Rusia ha intentado ‘hackear’ a más de 40 países aliados de Ucrania desde el inicio de la guerra

0
La guerra de Ucrania ha tenido y sigue teniendo un importante eco en el ciberespacio. De acuerdo con un reciente estudio elaborado por Microsoft, durante los cuatro meses que llevamos de guerra, Rusia ha lanzado ciberataques contra, al menos, 128 infraestructuras de 42 países aliados del estado invadido.

«Si bien Estados Unidos ha sido el objetivo número uno de Rusia, esta actividad también ha sido prioridad en Polonia, donde se coordina gran parte de la entrega logística de asistencia militar y humanitaria. Las actividades rusas también se han dirigido a los países bálticos, y durante los últimos dos meses ha habido un aumento en actividades similares dirigidas a redes informáticas en Dinamarca, Noruega, Finlandia, Suecia y Turquía», apunta el presidente de la tecnológica estadounidense, Brad Smith, en un comunicado.

Microsoft, además, señala que durante los últimos meses ha aumentado el número de intentos de ‘hackeo’ desarrollados contra ministerios de relaciones exteriores de varios países de la OTAN. La mayoría de ciberataques rusos contra países extranjeros aliados de Ucrania han estado dirigidos, precisamente, contra sitios gubernamentales.

«Pero la lista de objetivos también ha incluido grupos de expertos, organizaciones humanitarias, empresas de TI y proveedores de energía y otras infraestructuras críticas», remarca la tecnológica.

Éxito del 29%
Con todo, el índice de éxito en estos intentos de intrusiones se queda en el 29% del total, de acuerdo con las cifras que maneja la empresa. Esto implica que Rusia no está teniendo suerte con la inmensa mayoría de ataques que ha intentado realizar. Solo una cuarta parte de ellos desembocaron en la filtración de datos.

En el informe, Microsoft pone en valor la preparación de Ucrania a la hora de defender sus redes de los ciberataques patrocinados por Moscú. En buena medida, gracias a la lección aprendida por el país gobernado por Zelenski durante los últimos años, en los que ha funcionado como sujeto de pruebas de amenazas cibernéticas de todo tipo.

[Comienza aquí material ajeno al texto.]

(** One request that changes nothing. *)
Lemma asks_query {A} ev (m : M N Error A) Q :
  keeps m Q → (∀ o, mutates (ev o) = false) → asks (Client.self_nfs (traced ev m)) changes_nothing.
Proof.
  intros Hm He. eapply emits_asks; [by apply emits_nfs|]. cbv beta. intros o ev' [-> _].
  apply mutations_none. constructor; [apply He|constructor].
Qed.

Lemma asks_resolve path : asks (Client.resolve path) changes_nothing.
Proof using All.
  unfold Client.resolve. apply asks_bind; [apply _|apply asks_lift, _|intros cs].
  apply asks_bind; [apply _|apply asks_self, _|intros fh].
  eapply emits_asks; [apply emits_walk|]. cbv beta. intros o ev [Hs _]. by apply mutations_none.
Qed.

Lemma asks_metadata path : asks (Client.metadata path) changes_nothing.
Proof using All.
  unfold Client.metadata, Client.getattr. apply asks_bind; [apply _|apply asks_resolve|intros fh].
  eapply asks_query; [apply keeps_getattr|done].
Qed.

Lemma asks_read_dir path : asks (Client.read_dir path) changes_nothing.
Proof using All.
  unfold Client.read_dir. apply asks_bind; [apply _|apply asks_self, _|intros max].
  unfold Client.read_dir_with_limit. apply asks_bind; [apply _|apply asks_resolve|intros dir].
  apply (asks_loop _ (λ _, True)); [|done|done]. intros [entries cursor] _. unfold Client.read_dir_step.
  apply asks_bind; [apply _| |intros batch].
  - unfold Client.read_dir_batch. apply asks_bind; [apply _|apply asks_self, _|intros size].
    apply asks_bind; [apply _|apply asks_attempt; [apply _|]; eapply asks_query; [apply keeps_readdirplus|done]|].
    intros [batch|err]; [apply asks_ret, _|]. destruct (is_nfs_status _ _); [|apply asks_throw, _].
    eapply asks_query; [apply keeps_readdir|done].
  - apply asks_bind; [apply _|apply asks_lift, _|intros out].
    apply asks_bind; [apply _|apply asks_lift, _|intros [next|]]; apply asks_ret, _.
Qed.

(** Resolving the parent of a path that extends [cs]. *)
Lemma emits_resolve_parent_of cs path :
  extends cs path →
  emits rt (Client.resolve_parent path) (λ o ev, changes_nothing ev ∧
    match o with
    | inl (d, name) => ∃ parent, walked ev rt parent d ∧ Forall clean (parent ++ [name])
        ∧ ∃ suffix, parent ++ [name] = cs ++ suffix
    | inr _ => True
    end).
Proof using All.
  intros Hp. destruct (normalize_path path) as [l|e|f] eqn:Hn.
  - destruct (extends_normalize _ _ _ Hp Hn) as [Hc Hs].
    destruct l as [|name parent _] using rev_ind.
    + unfold Client.resolve_parent. rewrite Hn.
      apply (emits_bind _ _ _ (λ o ev, o = inl [] ∧ ev = [])); [by apply emits_lift|by intros ?? []|].
      intros cs' ev [[= ->] ->].
      apply (emits_bind _ _ _ (λ o ev, answered o = false ∧ ev = [])); [by apply emits_lift| |by intros ?? []].
      by intros e ev [_ ->].
    + eapply emits_mono; [by apply emits_resolve_parent|]. cbv beta. intros [[d n]|e] ev [Hev Hd].
      * destruct Hd as [Hd Hnm]. cbn in Hd, Hnm. subst n. split; [by apply mutations_none|]. by exists parent.
      * split; [by apply mutations_none|done].
  - unfold Client.resolve_parent. rewrite Hn.
    apply (emits_bind _ _ _ (λ o ev, answered o = false ∧ ev = [])); [by apply emits_lift| |by intros ?? []].
    by intros e' ev [_ ->].
  - by destruct (normalize_path_fault_free path f).
Qed.

(** REMOVE and RMDIR of a path that extends [cs]. *)
Lemma emits_entry {A} cs path (op : FileHandle → str → M (World (Traced N)) Error A) (ev : FileHandle → str → A + Error → event) :
  extends cs path →
  (∀ d name, emits rt (op d name) (λ o evs, evs = [ev d name o])) →
  (∀ d name o, (∃ done, ev d name o = ERemove d name done) ∨ ev d name o = ERmdir d name) →
  emits rt ('(d, name) ← Client.resolve_parent path; op d name ;; mret tt) (λ _ evs, inside cs evs).
Proof using All.
  intros Hp Hop Hev. eapply emits_bind; [by apply emits_resolve_parent_of| |]; cbv beta.
  { intros e evs [Hs _]. by apply inside_silent. }
  intros [d name] ev1 (Hs1 & parent & Hd & Hc & Hsuf).
  assert (∀ o, inside cs (ev1 ++ [ev d name o])) as Hin.
  { intros o. unfold inside. rewrite mutations_app, Hs1. cbn [app].
    apply list.Forall_forall. intros e He. apply list_elem_of_filter in He as [_ ->%list_elem_of_singleton].
    exists parent, name, d. split; [by apply walked_app_l|]. by split; [apply Hev|]. }
  eapply emits_bind; [apply Hop| |]; cbv beta.
  - intros e evs ->. apply Hin.
  - intros r evs ->. apply emits_ret. rewrite app_nil_r. apply Hin.
Qed.

Lemma asks_remove cs path : extends cs path → asks (Client.remove path) (inside cs).
Proof using All.
  intros Hp. unfold Client.remove. eapply emits_asks; [|intros o ev H; exact H].
  eapply (emits_entry cs path _ (λ d name o, ERemove d name (answered o))); [done| |by eauto].
  intros d name. eapply emits_mono; [apply emits_nfs, keeps_remove|]. by intros o ev [-> _].
Qed.

Lemma asks_rmdir cs path : extends cs path → asks (Client.rmdir path) (inside cs).
Proof using All.
  intros Hp. unfold Client.rmdir. eapply emits_asks; [|intros o ev H; exact H].
  eapply (emits_entry cs path _ (λ d name o, ERmdir d name)); [done| |by eauto].
  intros d name. eapply emits_mono; [apply emits_nfs, keeps_rmdir|]. by intros o ev [-> _].
Qed.

(** One task. *)
Lemma asks_remove_all_step cs stack :
  Forall (λ t, extends cs (task_path t)) stack → asks (Client.remove_all_step stack) (inside cs).
Proof using All.
  intros Hst. destruct stack as [|[p t|p] stack]; cbn [Client.remove_all_step].
  - apply asks_ret, _.
  - inversion_clear Hst as [|?? Hp _]. apply asks_bind; [apply _| |intros t'].
    + destruct t; [apply asks_ret, _|]. apply asks_bind; [apply _|apply asks_quietly, asks_metadata|].
      intros attr. apply asks_ret, _.
    + destruct (bool_decide _).
      * apply asks_bind; [apply _|apply asks_quietly, asks_read_dir|]. intros entries. apply asks_ret, _.
      * apply asks_bind; [apply _|by apply asks_remove|]. intros []. apply asks_ret, _.
  - inversion_clear Hst as [|?? Hp _].
    apply asks_bind; [apply _|by apply asks_rmdir|]. intros []. apply asks_ret, _.
Qed.

(** A whole removal, also one that is still going on. *)
Lemma asks_remove_all fuel path cs : normalize_path path = Ok cs → asks (Client.remove_all fuel path) (inside cs).
Proof using All.
  intros Hn. unfold Client.remove_all. apply asks_bind; [apply _|apply asks_lift, _|intros l].
  destruct (is_empty l); [apply asks_throw, _|].
  apply asks_bind; [apply _|apply asks_quietly, asks_metadata|intros attr].
  apply (asks_loop _ (Forall (λ t, extends cs (task_path t)))).
  - apply asks_remove_all_step.
  - intros st w w' st' Hst Hs. exact (remove_all_step_extends cs st w w' st' Hst Hs).
  - constructor; [|constructor]. apply normalize_path_Ok in Hn as (Hne & -> & _). split; [done|].
    exists []. by rewrite app_nil_r.
Qed.

End removal.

Entre ellas, el ataque con el virus de origen ruso NotPetya
desarrollado en 2017, que causó problemas especialmente graves en las redes de infraestructuras críticas ucranianas.

La tecnológica también reconoce la previsión del estado invadido a la hora de migrar buena parte de sus datos y sistemas a la nube y ubicarlos en servidores de países extranjeros; lo que dificulta el acceso de Rusia.

La ciberguerra total no llega
Durante las primeras semanas de guerra, instituciones occidentales y expertos en ciberseguridad alertaban sobre el riesgo potencial de que Rusia lanzase una oleada de ciberataques contra las infraestructuras informáticas de estados alineados con Ucrania. Hasta la fecha, ninguno de los golpes patrocinados por el Kremlin ha sido especialmente severo. Internet no se ha roto.

Esto es algo que ha sorprendido a muchas empresas de ciberseguridad; porque, si bien la concienciación sobre la importancia de defenderse en la Red va en aumento, el número de agujeros no parcheados y de vulnerabilidades, presentes tanto en sitios de empresas como de instituciones, sigue siendo grande. Además, se sabe que países como Estados Unidos han estado lanzando ciberataques contra Moscú. Así lo reconoció recientemente Paul Nakasone, general a cargo del Comando Cibernético del Ejército de Estados Unidos.

En opinión de Josep Albors, la falta de grandes ataques contra objetivos occidentales por parte de Rusia podría deberse al interés del país gobernado por Putin en no escalar el conflicto en Internet hasta las cotas más altas. «Me inclino más por eso que por el hecho de que no sea capaz de hacerlo», explicó hace unas semanas en conversación con ABC.